11/05/2021
By Susan Pryputniewicz
The Biomedical Engineering and Biotechnology program invites you to attend a doctoral dissertation defense by John Lamb on “Tau proteins N-terminal alternative splicing influences aggregation, seeding and toxicity.”
Candidate: John Lamb
Defense Date: Friday, Nov. 19, 2021
Time: 1 to 3 p.m.
Location: This will be a virtual defense via Zoom. Those interested in attending should contact the student (John_Lamb@student.uml.edu) and committee advisor (Garth_Hall@uml.edu) at least 24 hours prior to the defense to request access to the meeting.
Committee Chair (Advisor): Garth Hall, Ph.D., Associate Professor, Department of Biological Sciences, University of Massachusetts Lowell
Committee Members:
- Mathew Nugent, Ph.D., Associate Dean for Research, Innovation and Partnerships, Department of Biological Sciences, University of Massachusetts Lowell
- Peter Gaines, Ph.D., Professor, Department of Biological Sciences, University of Massachusetts Lowell
- Sangmook Lee, Ph.D., Senior Researchers, Department of Biology, Boston College
Abstract:
Neurodegenerative disease represents one of the last big mysteries of modern medicine and despite decades of research, hundreds of clinical trials and billions of dollars, the underlying pathogenesis is still relatively unknown. Several recent studies have now suggested that the microtubule associated protein Tau has structural confirmation could be the key factor in understanding tau associated diseases and that smaller soluble tau oligomers may play a more important role than larger and better known plaques and tangles.

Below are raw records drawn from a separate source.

(** * SPACESCOPE ingestion pipeline: fetch client, ingestion tasks, orchestrator

    A shallow embedding of
      - [backend/app/services/nasa_apis.py]  ([NASAAPIBase.fetch]),
      - [backend/app/tasks/nasa_ingestion.py] (the Celery ingestion tasks and
        [ingest_all_nasa_data]),
      - the uniqueness constraints of [backend/app/models/db_models.py],
    together with the properties the specification states about them. *)

From stdpp Require Import base option list gmap strings.
From Stdlib Require Import ZArith Lia Ascii.

Set Warnings "-register-all".
Open Scope string_scope.
Open Scope list_scope.

(** ** JSON values

    What [response.json()] and [json.loads] produce.  Python's [None] is the
    JSON [null], so a fetch that returns [None] returns [JNull].  A number is
    kept as the decimal pair [m * 10^e] of its literal; objects keep their
    entries in payload order (Python dicts iterate in insertion order). *)

Inductive json : Type :=
| JNull
| JBool (b : bool)
| JNum (m e : Z)
| JStr (s : string)
| JList (l : list json)
| JDict (kv : list (string * json)).

(** ** Python exceptions and results *)

Inductive exn : Set :=
| AttributeError | KeyError | IndexError | TypeError | ValueError
| NameError | RuntimeError | JSONDecodeError
| AsyncioTimeoutError | AiohttpClientError | RedisConnectionError
| IntegrityError | OperationalError.

Inductive result (A : Type) : Type :=
| Ok (a : A)
| Raise (e : exn).
Arguments Ok {A} a.
Arguments Raise {A} e.

(** Sequencing: an exception ends the computation. *)
Definition bind {A B : Type} (m : result A) (f : A -> result B) : result B :=
  match m with
  | Ok a => f a
  | Raise e => Raise e
  end.

Notation "x <- m ;; k" := (bind m (fun x => k))
  (at level 100, m at next level, right associativity, only parsing).

(** ** The parts of the Python runtime the code calls but does not define *)

Class PyRuntime : Type := {
  (** [json.dumps(data, default=str)] on a payload. *)
  json_dumps : json -> string;
  (** [json.loads]; [None] when it raises [JSONDecodeError]. *)
  json_loads : string -> option json;
  (** [json.dumps(params, sort_keys=True)] on a dictionary with string keys. *)
  json_dumps_sorted : gmap string json -> string;
  (** [float(s)] on a string; [None] when it raises [ValueError]. *)
  float_of_string : string -> option json;
  (** [datetime.fromisoformat(s)] as a timestamp; [None] on [ValueError]. *)
  fromisoformat : string -> option Z;
  (** [t.year] and [t.timetuple().tm_yday] of a timestamp. *)
  utc_year : Z -> Z;
  utc_yday : Z -> Z;
  (** [(t + timedelta(days=d)).strftime('%Y-%m-%d')] *)
  strftime_days : Z -> Z -> string;
}.

(** A test double of the runtime, for evaluating the model on concrete
    inputs: a cache that only ever holds [payload], which every load reads
    back; no string is a number or a date. *)
Definition stub_runtime (payload : json) : PyRuntime :=
  {| json_dumps := fun _ => "cached";
     json_loads := fun _ => Some payload;
     json_dumps_sorted := fun _ => "{}";
     float_of_string := fun _ => None;
     fromisoformat := fun _ => None;
     utc_year := fun _ => 1970%Z;
     utc_yday := fun _ => 1%Z;
     strftime_days := fun _ _ => "1970-01-01" |}.

(** * Python operations on JSON values

    The operations the ingestion tasks apply to a payload, with the exception
    each raises on a value of the wrong shape. *)

Module Py.

(** Equality of JSON values, structural: what [==] gives on the strings,
    [None] and booleans that key columns and membership tests compare.
    (Python also identifies dicts up to the order of their entries and
    numbers across [int] and [float].) *)
Fixpoint json_eqb (a b : json) {struct a} : bool :=
  match a, b with
  | JNull, JNull => true
  | JBool x, JBool y => Bool.eqb x y
  | JNum m e, JNum m' e' => (m =? m')%Z && (e =? e')%Z
  | JStr s, JStr t => String.eqb s t
  | JList l, JList l' =>
      (fix go (l l' : list json) : bool :=
         match l, l' with
         | [], [] => true
         | x :: xs, y :: ys => json_eqb x y && go xs ys
         | _, _ => false
         end) l l'
  | JDict kv, JDict kv' =>
      (fix go (kv kv' : list (string * json)) : bool :=
         match kv, kv' with
         | [], [] => true
         | (k, x) :: xs, (k', y) :: ys => String.eqb k k' && json_eqb x y && go xs ys
         | _, _ => false
         end) kv kv'
  | _, _ => false
  end.

(** Induction on a JSON value with the hypothesis for every element of a
    list and every value of a dict. *)
Fixpoint json_nested_ind (P : json -> Prop)
    (HNull : P JNull) (HBool : forall b, P (JBool b))
    (HNum : forall m e, P (JNum m e)) (HStr : forall s, P (JStr s))
    (HList : forall l, Forall P l -> P (JList l))
    (HDict : forall kv, Forall (fun x => P x.2) kv -> P (JDict kv))
    (j : json) {struct j} : P j :=
  let rec := json_nested_ind P HNull HBool HNum HStr HList HDict in
  match j with
  | JNull => HNull
  | JBool b => HBool b
  | JNum m e => HNum m e
  | JStr s => HStr s
  | JList l =>
      HList l ((fix go (l : list json) : Forall P l :=
                  match l with
                  | [] => List.Forall_nil P
                  | x :: xs => List.Forall_cons P x xs (rec x) (go xs)
                  end) l)
  | JDict kv =>
      HDict kv ((fix go (kv : list (string * json)) : Forall (fun x => P x.2) kv :=
                   match kv with
                   | [] => List.Forall_nil _
                   | x :: xs => List.Forall_cons _ x xs (rec x.2) (go xs)
                   end) kv)
  end.

#[global] Instance is_null_dec (v : json) : Decision (v = JNull).
Proof. destruct v; [by left | right; discriminate..]. Defined.

(** [bool(j)]: [None], [False], zero and empty containers are falsy. *)
Definition truthy (j : json) : bool :=
  match j with
  | JNull => false
  | JBool b => b
  | JNum m _ => negb (m =? 0)%Z
  | JStr s => negb (String.eqb s "")
  | JList l => negb (bool_decide (l = []))
  | JDict kv => negb (bool_decide (kv = []))
  end.

Fixpoint dict_lookup (k : string) (kv : list (string * json)) : option json :=
  match kv with
  | [] => None
  | (k', v) :: kv' => if String.eqb k k' then Some v else dict_lookup k kv'
  end.

(** [o.get(k, dflt)]; only a dict has [get]. *)
Definition get (o : json) (k : string) (dflt : json) : result json :=
  match o with
  | JDict kv => Ok (default dflt (dict_lookup k kv))
  | _ => Raise AttributeError
  end.

(** [o[k]] for a string [k]. *)
Definition getitem (o : json) (k : string) : result json :=
  match o with
  | JDict kv =>
      match dict_lookup k kv with
      | Some v => Ok v
      | None => Raise KeyError
      end
  | _ => Raise TypeError
  end.

(** [o[0]] *)
Definition first (o : json) : result json :=
  match o with
  | JList (x :: _) => Ok x
  | JList [] => Raise IndexError
  | JStr (String c _) => Ok (JStr (String c EmptyString))
  | JStr EmptyString => Raise IndexError
  | JDict _ => Raise KeyError
  | _ => Raise TypeError
  end.

(** [k in o] for a string [k]: a key of a dict, an element of a list, a
    substring of a string. *)
Definition contains (k : string) (o : json) : result bool :=
  match o with
  | JDict kv => Ok (bool_decide (is_Some (dict_lookup k kv)))
  | JList l => Ok (existsb (json_eqb (JStr k)) l)
  | JStr s => Ok (bool_decide (is_Some (String.index 0 k s)))
  | _ => Raise TypeError
  end.

(** [o.values()] *)
Definition values (o : json) : result (list json) :=
  match o with
  | JDict kv => Ok (kv.*2)
  | _ => Raise AttributeError
  end.

Fixpoint chars (s : string) : list json :=
  match s with
  | EmptyString => []
  | String c s' => JStr (String c EmptyString) :: chars s'
  end.

(** What [for x in o] goes through. *)
Definition iter (o : json) : result (list json) :=
  match o with
  | JList l => Ok l
  | JDict kv => Ok (JStr <$> kv.*1)
  | JStr s => Ok (chars s)
  | _ => Raise TypeError
  end.

(** [o[:n]]; on a dict it raises ([TypeError] before Python 3.12). *)
Definition slice_to (n : nat) (o : json) : result json :=
  match o with
  | JList l => Ok (JList (take n l))
  | JStr s => Ok (JStr (String.substring 0 n s))
  | _ => Raise TypeError
  end.

(** [s.replace('Z', '+00:00')] *)
Fixpoint replace_Z (s : string) : string :=
  match s with
  | EmptyString => EmptyString
  | String c s' =>
      if Ascii.eqb c "Z"%char then "+00:00" +:+ replace_Z s'
      else String c (replace_Z s')
  end.

Section WithRuntime.
Context `{PyRuntime}.

(** [float(o)] *)
Definition float (o : json) : result json :=
  match o with
  | JNum m e => Ok (JNum m e)
  | JBool b => Ok (JNum (if b then 1 else 0) 0)
  | JStr s =>
      match float_of_string s with
      | Some v => Ok v
      | None => Raise ValueError
      end
  | _ => Raise TypeError
  end.

(** [o.replace('Z', '+00:00')]; only a string has this [replace]. *)
Definition str_replace_Z (o : json) : result string :=
  match o with
  | JStr s => Ok (replace_Z s)
  | _ => Raise AttributeError
  end.

(** [datetime.fromisoformat(o.get(k, '').replace('Z', '+00:00'))
     if o.get(k) else None] *)
Definition isoformat_or_none (o : json) (k : string) : result (option Z) :=
  c <- get o k JNull ;;
  if truthy c then
    v <- get o k (JStr "") ;;
    s <- str_replace_Z v ;;
    match fromisoformat s with
    | Some t => Ok (Some t)
    | None => Raise ValueError
    end
  else Ok None.

(** [float(o.get(k, 0)) if o.get(k) else dflt] *)
Definition float_or (o : json) (k : string) (dflt : json) : result json :=
  c <- get o k JNull ;;
  if truthy c then
    v <- get o k (JNum 0 0) ;;
    float v
  else Ok dflt.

Here we have used a cellular propagation system similar to a prion model to examine the full-length protein, focusing on the function of the alternatively spliced exon 2 (E2) in the tau amino N-terminal projection domain. Mutant cells expressing tau without the E2 domain (E2-) showed accelerated tau aggregation and toxicity along with the highest seeding ability with wildtype tau. In contrast, cells expressing tau containing the E2 domain (E2+) showed reduced seeding activity with less toxicity. In this study we performed additional correlations which suggest that the toxic tau species are relatively large oligomers which also regulate seeding activity. By understanding more about the molecular mechanisms of tau proteins different isoforms we have uncovered new insights into how tauopathies propagate and the sequence of events which are involved in neurogenerative disease.
All interested students and faculty members are invited to attend the online defense via remote access.